** Record excerpts follows **

(** * A shallow embedding of the CHIP-8 interpreter of [chip8.py]

    The interpreter is one Python class, [Chip8], whose fields are numpy
    arrays and Python integers.  The embedding keeps the fields as they are
    (a record of lists and integers), threads the object through a small
    state-and-exception monad, and writes every method in the order of its
    statements.

    numpy conventions.  The program stores out-of-range Python integers into
    [uint8] arrays ([self.V[x] = res]) and adds a [uint8] scalar to a Python
    integer larger than 255 ([self.I += self.V[x]]); both are the value-based
    casting of numpy 1.x, which is therefore the semantics modelled here:
      - a store into a [uint8] (resp. [uint16]) array wraps modulo 2^8
        (resp. 2^16);
      - arithmetic between a numpy scalar and a Python integer is exact;
      - indexing follows Python (negative indices count from the end, others
        out of range raise [IndexError]); slicing clamps its bounds;
      - assigning to a slice, and in-place operators, broadcast the right
        operand to the shape of the left and raise [ValueError] when that is
        impossible.

    Left out: [print], [draw] (the pygame surface) and the busy-wait
    throttle, none of which touches the machine state.  The outside world
    (pygame's event queue, [random.randint], the wall clock) is an explicit
    input of each loop iteration. *)

From stdpp Require Import base list strings.
From Stdlib Require Import ZArith Lia Ascii.

#[local] Open Scope Z_scope.

(** ** Python and numpy primitives *)

Module Py.

(** [a[i]] for a sequence of length [len]: the position read, if any. *)
Definition index (len : nat) (i : Z) : option nat :=
  if (0 <=? i) && (i <? Z.of_nat len) then Some (Z.to_nat i)
  else if (- Z.of_nat len <=? i) && (i <? 0) then Some (Z.to_nat (Z.of_nat len + i))
  else None.

(** One bound of [a[start:stop]], as [slice.indices] computes it. *)
Definition clamp (len : nat) (i : Z) : nat :=
  Z.to_nat (if i <? 0 then Z.max 0 (i + Z.of_nat len) else Z.min i (Z.of_nat len)).

(** Number of positions selected by [a[start:stop]]. *)
Definition slice_len (len : nat) (start stop : Z) : nat :=
  (clamp len stop - clamp len start)%nat.

Definition slice {A} (l : list A) (start stop : Z) : list A :=
  take (slice_len (length l) start stop) (drop (clamp (length l) start) l).

Definition get {A} (l : list A) (i : Z) : option A :=
  n ← index (length l) i; l !! n.

Definition set {A} (l : list A) (i : Z) (v : A) : option (list A) :=
  n ← index (length l) i; Some (<[n := v]> l).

** End of Record excerpts **

Working through the records above, copy each line in which "Some" is found.

  if (0 <=? i) && (i <? Z.of_nat len) then Some (Z.to_nat i)
  else if (- Z.of_nat len <=? i) && (i <? 0) then Some (Z.to_nat (Z.of_nat len + i))
  n ← index (length l) i; Some (<[n := v]> l).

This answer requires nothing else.